● Work to complete: Reply with every entry, repeated exactly as given.

** Material for this exercise follows **

(** * LogFlux Go SDK: the send pipeline, verified against its specification

    A shallow embedding of the Go sources of [pkg/types], [pkg/config] and
    [pkg/client] (client.go and batch.go), followed by the properties that
    the specification states about them.

    Conventions
    - Go's [int] and [int64] (and so [time.Duration], nanoseconds) are [Z];
      [int32] is [Z] with its wrap-around written out ([wrap_int32]).
    - Go's [float64] is [spec_float] at precision 53 and maximal exponent
      1024, with the correctly rounded operations of the Standard Library.
    - a [nil] pointer, interface or channel is [None].
    - what the network, the clock, the random source and the scheduler
      answer is read from an [Env]: every interaction takes the next index
      of the run. *)

From Stdlib Require Import ZArith List String Bool Lia QArith.
From Stdlib Require Import Floats.SpecFloat.
From stdpp Require Import base strings gmap pretty.
Import ListNotations.
Open Scope Z_scope.

(* ===================================================================== *)
(** * Machine numbers *)
(* ===================================================================== *)

Definition min_int64 : Z := - 2 ^ 63.
Definition max_int64 : Z := 2 ^ 63 - 1.

(** Two's complement wrap-around of [int32] arithmetic and conversions. *)
Definition wrap_int32 (z : Z) : Z := (z + 2 ^ 31) mod 2 ^ 32 - 2 ^ 31.

(** Two's complement wrap-around of [int] arithmetic on a 64-bit platform. *)
Definition wrap_int64 (z : Z) : Z := (z + 2 ^ 63) mod 2 ^ 64 - 2 ^ 63.

(** [time.Time.Sub] saturates at the ends of [time.Duration]. *)
Definition saturate_int64 (z : Z) : Z := Z.max min_int64 (Z.min max_int64 z).

(** Go's [float64]: IEEE 754 binary64. *)
Definition float64 : Type := spec_float.

Module F64.

Definition prec : Z := 53.
Definition emax : Z := 1024.

Definition mul : float64 -> float64 -> float64 := SFmul prec emax.
Definition add : float64 -> float64 -> float64 := SFadd prec emax.
Definition sub : float64 -> float64 -> float64 := SFsub prec emax.
Definition div : float64 -> float64 -> float64 := SFdiv prec emax.

(** [x > y] and [x < y] of Go: false as soon as one side is a NaN. *)
Definition gt (x y : float64) : bool := SFltb y x.
Definition lt (x y : float64) : bool := SFltb x y.

(** [float64(n)] for an integer [n]: rounded to nearest, ties to even. *)
Definition of_int (n : Z) : float64 := binary_normalize prec emax n 0 false.

(** The integer part of a finite float, rounded toward zero. *)
Definition trunc (f : float64) : option Z :=
  match f with
  | S754_zero _ => Some 0
  | S754_finite s m e =>
      let mag := if 0 <=? e then Z.pos m * 2 ^ e else Z.pos m / 2 ^ (- e) in
      Some (if s then - mag else mag)
  | S754_infinity _ | S754_nan => None
  end.

(** [int64(f)]: the fraction is discarded.  When the value does not fit
    (or [f] is infinite or a NaN) Go leaves the result to the
    implementation; [ovf] is what the platform answers then. *)
Definition to_int64 (ovf : float64 -> Z) (f : float64) : Z :=
  match trunc f with
  | Some v => if (min_int64 <=? v) && (v <=? max_int64) then v else ovf f
  | None => ovf f
  end.
(** C6, as amended.  One poll tick over registered agents whose incoming
    directories are well formed (distinct file names, every message file
    holding a message of one of the seven handled types), when a file whose
    rename fails can be deleted, returns normally and is the tick taken
    message by message: for the registered agents in order and the message
    files of each in the order of the listing, the handler of the type of
    the message is called once, what it has done is kept whether it returned
    or threw, and the file is archived.  Afterwards no incoming directory
    holds a message file, the handler calls recorded on the console are
    those before the tick followed by exactly one per message file, and each
    file is in the processed directory with its content or, where the rename
    fails, deleted. *)
Theorem poll_tick_consumes_all w :
  List.NoDup (registeredAgents w) ->
  (forall a, In a (registeredAgents w) -> In a (messageHandlers w)) ->
  (forall a, In a (registeredAgents w) ->
     well_formed_mail (incoming_of a w)) ->
  no_double_fault w ->
  exists w',
    CommunicationProtocol.pollForMessages w = (Ok tt, w') /\
    w' = tick_by_handlers w /\
    (forall a, In a (registeredAgents w) ->
       json_files (incoming_of a w') = []) /\
    dispatches (console w') = dispatches (console w) ++ owed_dispatches w /\
    (forall a e, In a (registeredAgents w) ->
       In e (json_files (incoming_of a w)) ->
       archived_or_deleted a e w w').
Proof.
  intros Hnd Hhan Hwf Hfault.
  destruct (poll_agents (registeredAgents w) w Hnd Hhan Hwf Hfault)
    as (w' & Hrun & Q1 & Q2 & _ & Q4 & _).
  exists w'. split; [exact Hrun|]. split.
  { pose proof (poll_agents_exact (registeredAgents w) w Hnd Hhan Hwf Hfault)
      as Hexact.
    rewrite Hexact in Hrun. now injection Hrun as <-. }
  split; [exact Q1|]. split; [exact Q4|exact Q2].
Qed.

** End of Material for this exercise **

● Response below:
(** * LogFlux Go SDK: the send pipeline, verified against its specification

    A shallow embedding of the Go sources of [pkg/types], [pkg/config] and
    [pkg/client] (client.go and batch.go), followed by the properties that
    the specification states about them.

    Conventions
    - Go's [int] and [int64] (and so [time.Duration], nanoseconds) are [Z];
      [int32] is [Z] with its wrap-around written out ([wrap_int32]).
    - Go's [float64] is [spec_float] at precision 53 and maximal exponent
      1024, with the correctly rounded operations of the Standard Library.
    - a [nil] pointer, interface or channel is [None].
    - what the network, the clock, the random source and the scheduler
      answer is read from an [Env]: every interaction takes the next index
      of the run. *)

From Stdlib Require Import ZArith List String Bool Lia QArith.
From Stdlib Require Import Floats.SpecFloat.
From stdpp Require Import base strings gmap pretty.
Import ListNotations.
Open Scope Z_scope.

(* ===================================================================== *)
(** * Machine numbers *)
(* ===================================================================== *)

Definition min_int64 : Z := - 2 ^ 63.
Definition max_int64 : Z := 2 ^ 63 - 1.

(** Two's complement wrap-around of [int32] arithmetic and conversions. *)
Definition wrap_int32 (z : Z) : Z := (z + 2 ^ 31) mod 2 ^ 32 - 2 ^ 31.

(** Two's complement wrap-around of [int] arithmetic on a 64-bit platform. *)
Definition wrap_int64 (z : Z) : Z := (z + 2 ^ 63) mod 2 ^ 64 - 2 ^ 63.

(** [time.Time.Sub] saturates at the ends of [time.Duration]. *)
Definition saturate_int64 (z : Z) : Z := Z.max min_int64 (Z.min max_int64 z).

(** Go's [float64]: IEEE 754 binary64. *)
Definition float64 : Type := spec_float.

Module F64.

Definition prec : Z := 53.
Definition emax : Z := 1024.

Definition mul : float64 -> float64 -> float64 := SFmul prec emax.
Definition add : float64 -> float64 -> float64 := SFadd prec emax.
Definition sub : float64 -> float64 -> float64 := SFsub prec emax.
Definition div : float64 -> float64 -> float64 := SFdiv prec emax.

(** [x > y] and [x < y] of Go: false as soon as one side is a NaN. *)
Definition gt (x y : float64) : bool := SFltb y x.
Definition lt (x y : float64) : bool := SFltb x y.

(** [float64(n)] for an integer [n]: rounded to nearest, ties to even. *)
Definition of_int (n : Z) : float64 := binary_normalize prec emax n 0 false.

(** The integer part of a finite float, rounded toward zero. *)
Definition trunc (f : float64) : option Z :=
  match f with
  | S754_zero _ => Some 0
  | S754_finite s m e =>
      let mag := if 0 <=? e then Z.pos m * 2 ^ e else Z.pos m / 2 ^ (- e) in
      Some (if s then - mag else mag)
  | S754_infinity _ | S754_nan => None
  end.

(** [int64(f)]: the fraction is discarded.  When the value does not fit
    (or [f] is infinite or a NaN) Go leaves the result to the
    implementation; [ovf] is what the platform answers then. *)
Definition to_int64 (ovf : float64 -> Z) (f : float64) : Z :=
  match trunc f with
  | Some v => if (min_int64 <=? v) && (v <=? max_int64) then v else ovf f
  | None => ovf f
  end.
(** C6, as amended.  One poll tick over registered agents whose incoming
    directories are well formed (distinct file names, every message file
    holding a message of one of the seven handled types), when a file whose
    rename fails can be deleted, returns normally and is the tick taken
    message by message: for the registered agents in order and the message
    files of each in the order of the listing, the handler of the type of
    the message is called once, what it has done is kept whether it returned
    or threw, and the file is archived.  Afterwards no incoming directory
    holds a message file, the handler calls recorded on the console are
    those before the tick followed by exactly one per message file, and each
    file is in the processed directory with its content or, where the rename
    fails, deleted. *)
Theorem poll_tick_consumes_all w :
  List.NoDup (registeredAgents w) ->
  (forall a, In a (registeredAgents w) -> In a (messageHandlers w)) ->
  (forall a, In a (registeredAgents w) ->
     well_formed_mail (incoming_of a w)) ->
  no_double_fault w ->
  exists w',
    CommunicationProtocol.pollForMessages w = (Ok tt, w') /\
    w' = tick_by_handlers w /\
    (forall a, In a (registeredAgents w) ->
       json_files (incoming_of a w') = []) /\
    dispatches (console w') = dispatches (console w) ++ owed_dispatches w /\
    (forall a e, In a (registeredAgents w) ->
       In e (json_files (incoming_of a w)) ->
       archived_or_deleted a e w w').
Proof.
  intros Hnd Hhan Hwf Hfault.
  destruct (poll_agents (registeredAgents w) w Hnd Hhan Hwf Hfault)
    as (w' & Hrun & Q1 & Q2 & _ & Q4 & _).
  exists w'. split; [exact Hrun|]. split.
  { pose proof (poll_agents_exact (registeredAgents w) w Hnd Hhan Hwf Hfault)
      as Hexact.
    rewrite Hexact in Hrun. now injection Hrun as <-. }
  split; [exact Q1|]. split; [exact Q4|exact Q2].
Qed.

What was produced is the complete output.